日本の“レジェンド”武豊がアルリファーと11度目の凱旋門賞へ。唯一の日本馬シンエンペラーの前に立ちふさがる海外強豪馬の実力は?

三好達彦

2024.10.05

自身11度目の凱旋門賞に臨む武豊。日本人史上初の戴冠に期待がかかる。(C) Getty Images

 第89代ダービー馬ドウデュースで知られる松島正昭オーナーが、「武豊騎手で凱旋門賞を勝つことが夢」という目標を達成するため、今年も秋に入って有力馬に出資(共同所有)。日本が誇るレジェンド・ジョッキーに有力な騎乗馬を用意した。

 武豊騎手が10月6日の凱旋門賞(仏G1、ロンシャン・芝2400m)で騎乗を予定するアルリファーはフランス産の4歳牡馬(愛・J.オブライエン厩舎)。父のウートンバセットはアイルランドの名門、クールモアスタッドの繋養種牡馬のなかで最高の種付料である15万ユーロ(約2400万円)を誇る(2022年実績)。
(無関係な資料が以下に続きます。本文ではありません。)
(* ===== verification/FileSpec.v ===== *)
(** * Files as sequences of log entries

    The data records of a log in order determine the file: its bytes, its header,
    and the index of the log. *)
From S2P Require Import Prelude.
From S2P Require Import State.
From S2P Require Import Types.
From S2P Require Import FileIface.
From S2P Require Import FigNode.
From S2P Require Import FigTheorems.
From S2P Require Import FigRanges.
From S2P Require Import FigIter.
From S2P Require Import Format.
From S2P Require Import FormatProof.
From S2P Require Import Interval.
From S2P Require Import File.

#[local] Open Scope Z_scope.

(** ** Entries *)

Record fent := mkFent {
  fe_info : gdpfs_file_info;
  fe_off : Z;
  fe_data : list Z;
}.

Definition fe_size (e : fent) : Z := Z.of_nat (length (fe_data e)).

Definition fe_meta (e : fent) : gdpfs_fmeta :=
  mkFmeta (file_size (fe_info e)) (file_perm (fe_info e)) (file_type (fe_info e))
    GDPFS_LOGENT_TYPE_DATA (fe_off e) (fe_size e) MAGIC_NUMBER.

Definition encode_fent (e : fent) : list Z := encode_fmeta (fe_meta e) ++ fe_data e.

Record fent_ok (e : fent) : Prop := {
  fo_info_size : in_width 64 (file_size (fe_info e));
  fo_info_perm : in_width 16 (file_perm (fe_info e));
  fo_info_type : plain_type (file_type (fe_info e)) = true;
  fo_off : 0 ≤ fe_off e;
  fo_end : fe_off e + fe_size e < BYTE_INDEX_MAX;
}.

Lemma fe_meta_ok e : fent_ok e → fmeta_ok (fe_meta e).
Proof.
  intros []. unfold BYTE_INDEX_MAX in *. constructor; simpl; try done; unfold in_width, fe_size in *; lia.
Qed.

Lemma encode_fent_length e : Z.of_nat (length (encode_fent e)) = sizeof_fmeta + fe_size e.
Proof. unfold encode_fent. rewrite length_app, Nat2Z.inj_add, encode_fmeta_length. done. Qed.

Lemma decode_fent e : fent_ok e → decode_fmeta (take (Z.to_nat sizeof_fmeta) (encode_fent e)) = Some (fe_meta e).
Proof. intros He. unfold encode_fent. rewrite take_header. by apply decode_header, fe_meta_ok. Qed.

Lemma drop_fent e : drop (Z.to_nat sizeof_fmeta) (encode_fent e) = fe_data e.
Proof. apply drop_header. Qed.

(** ** What a sequence of entries means *)

Definition no_entry : gdpfs_file_info := mkInfo 0 GDPFS_FILE_TYPE_NEW 0.

Definition info_of (es : list fent) : gdpfs_file_info := from_option fe_info no_entry (last es).

Definition data_of (es : list fent) : gmap Z Z :=
  foldl (λ m e, write_data m (fe_data e) (fe_off e)) ∅ es.

Definition file_of (es : list fent) : afile := mkAfile (info_of es) (data_of es).

Definition data_byte (es : list fent) (b : Z) : Z := default 0 (data_of es !! b).

Definition covers (e : fent) (b : Z) : Prop := fe_off e ≤ b < fe_off e + fe_size e.

#[export] Instance covers_dec e b : Decision (covers e b).
Proof. unfold covers. apply _. Defined.

Definition write_index (m : byte_map) (n : Z) (e : fent) : byte_map :=
  if decide (fe_data e = []) then m else bm_write m (fe_off e) (fe_off e + fe_size e - 1) n.

(** The entries from record number [n] on. *)
Fixpoint index_from (n : Z) (es : list fent) (m : byte_map) : byte_map :=
  match es with [] => m | e :: es => index_from (n + 1) es (write_index m n e) end.

Definition index_of (es : list fent) : byte_map := index_from 1 es bm_empty.

Lemma index_from_snoc es e : ∀ n m,
  index_from n (es ++ [e]) m = write_index (index_from n es m) (n + Z.of_nat (length es)) e.
Proof.
  induction es as [|e' es IH]; intros n m; simpl; [by rewrite Z.add_0_r|].
  rewrite IH. f_equal. lia.
Qed.

Lemma index_of_snoc es e :
  index_of (es ++ [e]) = write_index (index_of es) (Z.of_nat (length es) + 1) e.
Proof. unfold index_of. rewrite index_from_snoc. f_equal. lia. Qed.

Lemma data_of_snoc es e : data_of (es ++ [e]) = write_data (data_of es) (fe_data e) (fe_off e).
Proof. unfold data_of. by rewrite foldl_snoc. Qed.

Lemma info_of_snoc es e : info_of (es ++ [e]) = fe_info e.
Proof. unfold info_of. by rewrite last_snoc. Qed.

Lemma write_index_spec m n e b :
  write_index m n e b = if decide (covers e b) then Some n else m b.
Proof.
  unfold write_index. destruct (decide (fe_data e = [])) as [He|Hne].
  - rewrite decide_False; [done|]. unfold covers, fe_size. rewrite He. simpl. lia.
  - unfold bm_write. destruct (decide (covers e b)) as [Hc|Hc]; unfold covers in Hc.
    + by rewrite decide_True by lia.
    + by rewrite decide_False by lia.
Qed.

Lemma data_byte_snoc es e b :
  data_byte (es ++ [e]) b =
    if decide (covers e b) then default 0 (fe_data e !! Z.to_nat (b - fe_off e)) else data_byte es b.
Proof.
  unfold data_byte. rewrite data_of_snoc, write_data_lookup.
  destruct (decide (covers e b)) as [Hc|Hc]; unfold covers, fe_size in Hc.
  - by rewrite decide_True by lia.
  - by rewrite decide_False by lia.
Qed.

Lemma data_byte_written es i off bs b :
  data_byte (es ++ [mkFent i off bs]) b =
    if decide (off ≤ b < off + Z.of_nat (length bs)) then default 0 (bs !! Z.to_nat (b - off))
    else data_byte es b.
Proof. unfold data_byte. rewrite data_of_snoc, write_data_lookup. simpl. by case_decide. Qed.

(** The index finds the entry with the current value of a byte. *)
Lemma index_of_spec es b :
  match index_of es b with
  | Some r => ∃ e, 1 ≤ r ∧ es !! Z.to_nat (r - 1) = Some e ∧ covers e b ∧
      data_byte es b = default 0 (fe_data e !! Z.to_nat (b - fe_off e))
  | None => data_byte es b = 0
  end.
Proof.
  induction es as [|e es IH] using rev_ind; [done|].
  rewrite index_of_snoc, write_index_spec, data_byte_snoc.
  destruct (decide (covers e b)) as [Hc|Hc].
  - exists e. split_and!; [lia| |done|done].
    replace (Z.to_nat (Z.of_nat (length es) + 1 - 1)) with (length es) by lia. by apply list_lookup_middle.
  - destruct (index_of es b) as [r|]; [|done]. destruct IH as (e' & ? & He' & ? & ?).
    exists e'. split_and!; [done| |done|done]. by apply lookup_app_l_Some.
Qed.

(** Appending an entry changes the abstract file as [gdpfs_file_write] promises. *)
Lemma file_of_snoc es i bs off :
  file_of (es ++ [mkFent i off bs]) = mkAfile i (write_data (data_of es) bs off).
Proof. unfold file_of. by rewrite info_of_snoc, data_of_snoc. Qed.

Lemma af_byte_file_of es b : af_byte (file_of es) b = data_byte es b.
Proof. done. Qed.

Lemma data_byte_negative es b : Forall fent_ok es → b < 0 → data_byte es b = 0.
Proof.
  intros Hok Hb. pose proof (index_of_spec es b) as Hs. destruct (index_of es b) as [r|]; [|done].
  destruct Hs as (e & _ & He & Hc & _). eapply Forall_lookup_1 in He; [|done]. destruct He.
  unfold covers in Hc. lia.
Qed.

(** ** Assembling a buffer from ranges *)

Lemma splice_length buf pos bs :
  0 ≤ pos → pos + Z.of_nat (length bs) ≤ Z.of_nat (length buf) →
  length (splice buf pos bs) = length buf.
Proof. intros. unfold splice. rewrite !length_app, length_take, length_drop. lia. Qed.

Lemma splice_lookup buf pos bs i :
  0 ≤ pos → pos + Z.of_nat (length bs) ≤ Z.of_nat (length buf) →
  splice buf pos bs !! i =
    if decide (Z.to_nat pos ≤ i < Z.to_nat pos + length bs)%nat then bs !! (i - Z.to_nat pos)%nat else buf !! i.
Proof.
  intros Hp Hl. unfold splice. case_decide as Hi.
  - rewrite lookup_app_r by (rewrite length_take; lia). rewrite length_take, lookup_app_l by lia.
    f_equal. lia.
  - destruct (decide (i < Z.to_nat pos)%nat).
    + by rewrite lookup_app_l, lookup_take_lt by (rewrite ?length_take; lia).
    + rewrite lookup_app_r by (rewrite length_take; lia).
      rewrite length_take, lookup_app_r by lia. rewrite lookup_drop. f_equal. lia.
Qed.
 本馬は2歳時にヴィセントオブライエンナショナルステークス(愛G1、カラ・芝1400m)を制している。その後は勝ち鞍に恵まれないが、7月のエクリプスステークス(英G1、サンダウン・芝1990m)で、今年の英ダービー馬シティオブトロイに1馬身差の2着に健闘。復活の狼煙を上げると、8月のベルリン大賞(独G1、ホッペガルテン・芝2400m)で2着に5馬身差を付ける圧勝を飾った。ちなみに凱旋門賞へ臨んだベルリン大賞の勝ち馬としては、2021年のトルカータータッソ、22年のアルピニスタが勝利を挙げており、両レースの相性の良さは証明済み。また、距離を延ばすごとに成績を上げてきた距離適性の面からも推せる存在だ。

 1994年の初騎乗(ホワイトマズル、6着)から30年、武豊騎手は今回で11回目の凱旋門賞騎乗となる。アルリファーが制したベルリン大賞の結果を受けて、「レース内容も結果も素晴らしかった」と、本番へ向けて期待値のボルテージも上がってきた様子だ。シンエンペラー(牡3歳/栗東・矢作芳人厩舎)とライバル関係になるのは日本の競馬ファンにとって悩ましいところではあるが、日本のリビングレジェンドが悲願の凱旋門賞制覇に手の届きそうな駿馬で参戦できる喜びを素直に享受したい。
 
 超大物はいないが、高レベルで粒揃い。これが今年の欧州有力馬の前評判だ。

 9月15日に行なわれた3歳重賞・ニエル賞(仏G2、ロンシャン・芝2400m)に出走した2頭、ソジー(牡3歳/仏・A.ファーブル厩舎)と、ルックドゥヴェガ(牡3歳/仏・C&Y.レルネール厩舎)が人気を集めている。

 欧州の主要ブックメーカーで1番人気に推されているのが、ニエル賞を勝ったソジーだ(オッズ5.0~6.5倍)。仏ダービー(G1、シャンティイ・芝2100m)は3着にとどまったが、次走のパリ大賞(仏G1、ロンシャン・芝2400m)で初のビッグタイトルを奪取した。ニエル賞では、仏ダービーを制したルックドゥヴェガを3着に降して優勝し、一気に評価を上げた。凱旋門賞と同じ舞台であるロンシャンの2400mを2戦2勝とし、馬場の悪化が避けられないと伝えられるなか、重馬場で3勝しているのも強調材料。シンエンペラーにとっては最強の敵となる。

 前出のルックドゥヴェガは、主要ブックメーカーでソジーに次ぐ2番手の評価(オッズ6.0~7.0倍)。デビュー戦となった昨年11月の未勝利戦を勝ち上がると、いったん休養に入り、今年5月の条件戦にも勝利した。キャリアわずか3戦目に臨んだ仏ダービーも中団から徐々に位置を押し上げ、直線で鋭く抜け出して優勝し、無敗でダービー馬の座に輝いた。

 前走のニエル賞では逃げる形になり、直後でマークしていたソジーに差され、自身は3着となる。それでも約3か月の休養明けで、押し出されるように逃げて、差し馬のターゲットになったことを考慮すれば、まだキャリアわずか4戦での伸びしろの大きさも含めて、巻き返しても不思議はない。馬券的にこちらもスルーできない存在である。